In any case, I can’t help but notice that John never offered any evidence that there is systemic discrimination against fathers. All we get his anecdote. His side of the story.
David: We don’t care about this stupid shit with your wife and son. Well, let me rephrase that: First of all, most of us probably don’t believe your version of events, since it’s almost as if you’re going out of your way to present yourself as unreliable a narrator as you can, and because it’s taken the form of an especially common and especially unconvincing victim narrative. (Your internal logic even fails, because, in the absence of pre-existing issues with women, there’s absolutely no reason why you would look your wife having custody instead of you and attribute that state of affairs to the fact that your wife is a woman.

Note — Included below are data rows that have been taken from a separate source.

Lemma namesake_none name k later : namesake name k later = None <-> name ∉ map pc_Name later.
Proof.
  revert k. induction later as [|c later IH]; intros k; simpl; [split; [intros _; apply not_elem_of_nil|done]|].
  destruct (String.eqb_spec (pc_Name c) name) as [<-|N]; [split; [done|]|rewrite IH].
  - intros H. destruct H. apply list_elem_of_here.
  - rewrite not_elem_of_cons. naive_solver.
Qed.
Lemma belongs {A} (o : option A) kind k :
  is_some o && negb (String.eqb k kind) = false <-> (forall f, o = Some f -> k = kind).
Proof. rewrite andb_false_iff, negb_false_iff, String.eqb_eq. destruct o; naive_solver. Qed.
Lemma validate_physical_column_ok i j col later :
  validate_physical_column i j col later = Ok tt <->
  pc_Ordinal col = Z.of_nat j /\ (pc_Name col ∉ map pc_Name later) /\ physical_column_wf col.
Proof.
  unfold validate_physical_column, physical_column_wf, facts_wf.
  rewrite !check_ok, !refuse_if_ok, !none_of, !belongs, negb_false_iff, unset_false, Z.eqb_eq.
  rewrite <- (namesake_none (pc_Name col) (S j) later).
  assert (match namesake (pc_Name col) (S j) later with
          | Some k => Err (invalid (at_member i "columns" k ".name") "duplicate column" []) | None => Ok tt end = Ok tt <->
          namesake (pc_Name col) (S j) later = None) as -> by (destruct (namesake _ _ _); naive_solver).
  assert (match pc_Native col with
     | Some n => refuse_if (negb (unset (pn_Name n)) && unset (pn_Dialect n))
                      (invalid (at_member i "columns" j ".native.dialect") "must not be empty" [])
     | None => Ok tt end = Ok tt /\
     match pc_Native col with Some n => validateNative n (at_member i "columns" j ".native") | None => Ok tt end = Ok tt <->
     (forall n, pc_Native col = Some n -> physical_native_wf n)) as Hn.
  { destruct (pc_Native col) as [n|]; [|naive_solver]. rewrite refuse_if_ok, validateNative_ok.
    split; [naive_solver|]. intros H. specialize (H n eq_refl). split; [|done].
    destruct n; simpl in *. destruct H as (Hd & _). apply andb_false_iff. right. apply unset_false. intros ->.
    by apply one_of_in in Hd. }
  assert (forall (o : option IntegerTypeFacts), match o with Some f => set_and (fun z => z <? 0)%Z (if_DisplayWidth f) | None => false end = false <->
     (forall f, o = Some f -> forall z, if_DisplayWidth f = Some z -> (0 <= z)%Z)) as ->.
  { intros [f|]; [rewrite set_and_false; setoid_rewrite Z.ltb_ge; naive_solver|naive_solver]. }
  assert (forall (o : option TextTypeFacts), match o with Some f => set_and (fun z => z <? 0)%Z (tf_Width f) | None => false end = false <->
     (forall f, o = Some f -> forall z, tf_Width f = Some z -> (0 <= z)%Z)) as ->.
  { intros [f|]; [rewrite set_and_false; setoid_rewrite Z.ltb_ge; naive_solver|naive_solver]. }
  assert (forall (o : option DecimalTypeFacts), match o with
       | Some f => (df_Precision f <=? 0)%Z || set_and (fun z => (z <? 0) || (df_Precision f <? z))%Z (df_Scale f)
       | None => false end = false <->
     (forall f, o = Some f -> (0 < df_Precision f)%Z /\ forall z, df_Scale f = Some z -> (0 <= z <= df_Precision f)%Z)) as ->.
  { intros [f|]; [|naive_solver]. rewrite orb_false_iff, Z.leb_gt, set_and_false.
    setoid_rewrite orb_false_iff. setoid_rewrite Z.ltb_ge. naive_solver. }
  rewrite <- Hn. clear. intuition eauto; naive_solver.
Qed.
Lemma validate_physical_columns_ok i j l :
  validate_physical_columns i j l = Ok tt <->
  (forall k col, l !! k = Some col -> pc_Ordinal col = Z.of_nat (j + k)) /\ NoDup (map pc_Name l) /\ Forall physical_column_wf l.
Proof.
  revert j. induction l as [|col l IH]; intros j; simpl.
  { split; [intros _|done]. split; [done|]. split; constructor. }
  rewrite check_ok, IH, validate_physical_column_ok, NoDup_cons, Forall_cons. split.
  - intros ((Ho & Hn & Hw) & H1 & H2 & H3). split_and!; try done. intros [|k] c; simpl.
    + intros [= <-]. by rewrite Nat.add_0_r.
    + rewrite <- Nat.add_succ_comm. apply H1.
  - intros (H1 & (Hn & H2) & Hw & H3). split_and!; try done.
    + rewrite <- (Nat.add_0_r j). by apply (H1 0).
    + intros k c Hk. rewrite Nat.add_succ_comm. by apply (H1 (S k)).
Qed.
Lemma unique_physical c o u columns :
  unique_wf columns u -> map pc_Name (po_Columns o) = columns -> physical_constraint_wf c o (unique_constraint u).
Proof.
  intros [Hu _] E. unfold physical_constraint_wf. simpl. rewrite E. split_and!; [by apply one_of_in| |done|done].
  destruct (decide (uq_Keys u = [])).
  - destruct Hu as [_ [_ Hl]]. by rewrite Forall_forall in Hl.
  - destruct Hu as [-> _]. intros m Hm. by apply not_elem_of_nil in Hm.
Qed.
Lemma check_physical c o k : physical_constraint_wf c o (check_constraint k).
Proof.
  unfold physical_constraint_wf. simpl. split_and!; [by apply one_of_in| |done|done]. intros n Hn. by apply not_elem_of_nil in Hn.
Qed.
Lemma primary_physical c o key columns :
  listed columns key -> map pc_Name (po_Columns o) = columns -> physical_constraint_wf c o (primary_constraint key).
Proof.
  intros [_ H] E. unfold physical_constraint_wf. simpl. rewrite E, Forall_forall in *. split_and!; [by apply one_of_in|done|done|done].
Qed.
Lemma foreign_physical c o f columns :
  foreign_key_wf columns f -> map pc_Name (po_Columns o) = columns ->
  physical_constraint_wf c o (foreign_constraint f) <->
  exists target, target ∈ Objects c /\
    targets (Engine c) (po_Schema o) (reference_of f) (map po_QName (Objects c)) (po_QName target) /\
    forall n, n ∈ ReferencedColumns f -> n ∈ map pc_Name (po_Columns target).
Proof.
  intros (Hc & [_ Hl] & _ & [Ho _] & _ & _ & Hlen & _) E. unfold physical_constraint_wf, reference_wf. simpl. rewrite E.
  rewrite Forall_forall in Hl. split.
  - intros (_ & _ & _ & H). by destruct (H _ eq_refl) as (_ & _ & _ & ?).
  - intros H. split_and!; [by apply one_of_in|done|done|]. intros r [= <-]. split_and!; try done.
    intros En. simpl in En. rewrite En in Hlen. by destruct (fk_Columns f).
Qed.
Lemma column_part_wf columns name : name ∈ columns -> name <> "" -> part_wf columns "columns" (column_part name).
Proof. intros H N. unfold part_wf. simpl. split; [by right|]. split; [done|]. split; discriminate. Qed.
Lemma expression_part_wf columns e : e <> "" -> part_wf columns "expressions" (expression_part e).
Proof. intros H. unfold part_wf. simpl. split; [by left|]. split; [discriminate|]. split; [done|discriminate]. Qed.
Lemma key_part_wf columns k : key_wf k -> NullsOrder_valid (ik_NullsOrder k) = true -> part_wf columns "keys" (key_part k).
Proof.
  intros [H1 H2] H3. unfold part_wf. simpl. split; [by left|]. split; [discriminate|]. split; [discriminate|]. intros _.
  apply one_of_in in H3. split_and!; [by right|apply one_of_in; by destruct (Descending k)|done|done|done].
Qed.
Lemma index_physical columns i :
  Forall (fun n => n <> "") columns -> index_wf columns i -> physical_index_wf columns (physical_index i).
Proof.
  intros Hne ([Hn _] & H & _). destruct i as [name cs u m es p inc inv nv sp ts ri keys nn]. rewrite Forall_forall in Hne.
  unfold physical_index_wf, physical_index, key_form. simpl in *. split; [done|].
  destruct (decide (keys = [])) as [->|Hk]; [destruct (decide (es = [])) as [->|He]|].
  - destruct H as [Hc [_ Hl]]. rewrite Forall_forall in Hl. cbn [map length Nat.ltb Nat.leb]. rewrite !app_nil_r.
    split; [by apply one_of_in|]. split; [by destruct cs|]. apply Forall_map, Forall_forall. intros x Hx. simpl.
    apply column_part_wf; auto.
  - destruct H as [-> Hl]. destruct es as [|e es]; [done|]. split; [by apply one_of_in|]. split; [done|].
    cbn [map app length Nat.ltb Nat.leb]. rewrite app_nil_r. apply (Forall_map expression_part (part_wf columns "expressions") (e :: es)).
    eapply Forall_impl; [exact Hl|]. intros x Hx. by apply expression_part_wf.
  - destruct H as (-> & -> & Hl). destruct keys as [|k keys]; [done|]. split; [by apply one_of_in|]. split; [done|].
    cbn [map app length Nat.ltb Nat.leb]. apply (Forall_map key_part (part_wf columns "keys") (k :: keys)).
    eapply Forall_impl; [exact Hl|]. intros x [Hx Hy]. by apply key_part_wf.
Qed.
Lemma exclusion_physical e : exclusion_wf e -> physical_exclusion_wf (physical_exclusion e) <-> ex_Name e <> "".
Proof.
  intros (H1 & H2 & _). unfold physical_exclusion_wf. simpl. split; [by intros (? & _)|]. intros H. split_and!; [done| |].
  - by destruct (Elements e).
  - apply Forall_map. eapply Forall_impl; [exact H2|]. by intros x [? _].
Qed.
Lemma stated_names_app l1 l2 : stated_names (l1 ++ l2) = stated_names l1 ++ stated_names l2.
Proof. unfold stated_names. by rewrite map_app, filter_app. Qed.
Lemma constraints_named t : NoDup (constraint_names t) -> NoDup (stated_names (physical_constraints t)).
Proof.
  unfold constraint_names, physical_constraints. rewrite !filter_app, !stated_names_app. intros H.
  assert (stated_names (if 0 <? length (PrimaryKey t) then [primary_constraint (PrimaryKey t)] else []) = []) as ->
    by (by destruct (PrimaryKey t)).
  assert (stated_names (map unique_constraint (UniqueConstraints t)) = base.filter (fun n => n <> "") (uq_Name <$> UniqueConstraints t)) as ->
    by (unfold stated_names; by rewrite map_map).
  assert (stated_names (map foreign_constraint (ForeignKeys t)) = base.filter (fun n => n <> "") (fk_Name <$> ForeignKeys t)) as ->
    by (unfold stated_names; by rewrite map_map).
  assert (stated_names (map check_constraint (Checks t)) = base.filter (fun n => n <> "") (ck_Name <$> Checks t)) as ->
    by (unfold stated_names; by rewrite map_map).
  simpl. by eapply NoDup_reordered.
Qed.
Lemma one_primary t : length (primary_keys (physical_constraints t)) <= 1.
Proof.
  unfold primary_keys, physical_constraints. rewrite !filter_app, !length_app.
  assert (forall A (f : A -> PhysicalConstraint) l, (forall x, pk_Kind (f x) <> "primary_key") ->
    base.filter (fun k => pk_Kind k = "primary_key") (map f l) = []) as H.
  { intros A f l Hf. induction l as [|x l IH]; simpl; [done|]. by rewrite filter_cons_False. }
  rewrite !H by done. destruct (PrimaryKey t); cbn [length Nat.ltb Nat.leb]; [simpl; lia|]. rewrite filter_cons_True by done. simpl. lia.
Qed.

That’s a gross leap of logic you’re completely unaware of making and especially unaware of how telling it is.)
But the main thing is: like…. you are aware that something can be a big deal to you and simultaneously not a social problem of great import, right? Even if you WERE in some kind of Kafkaesque legal nightmare (which you’re not), in the absence of that being common and built into the system, it’s not really relevant to any sort of social movement. It’s an issue for you and your lawyer and that’s it. (Also, your wife probably doesn’t want to bring up your son without a father. She seems to want to bring up your son without YOU. You’re not all mankind.) People as individuals can have sympathy for you, your son, and yes, even that horrible terrible wife of yours, but that doesn’t have anything to do with social change.
It’s like how you think it’s some grand social trend that your parents had a good marriage but you didn’t. And it’s also like how you think that your own interest in the MRM is somehow evidence against the driving force being rage at the being rejected.
I’ve figured out your problem, dude. You think you’re at least a hundred thousand people. You have the distinct air of a regressive who dislikes how the world seems to be changing its values away from what he was comfortable with and has spent way too much time in echo chambers of like-minded people complaining about it. You think it gives you power and lends dignity to your suffering. It doesn’t. It makes you look like a self-centered jerk who thinks his own personal problems are the most important things in the entire world.
Oh, have we gotten to the “women were never oppressed under patriarchy” portion of the proceedings?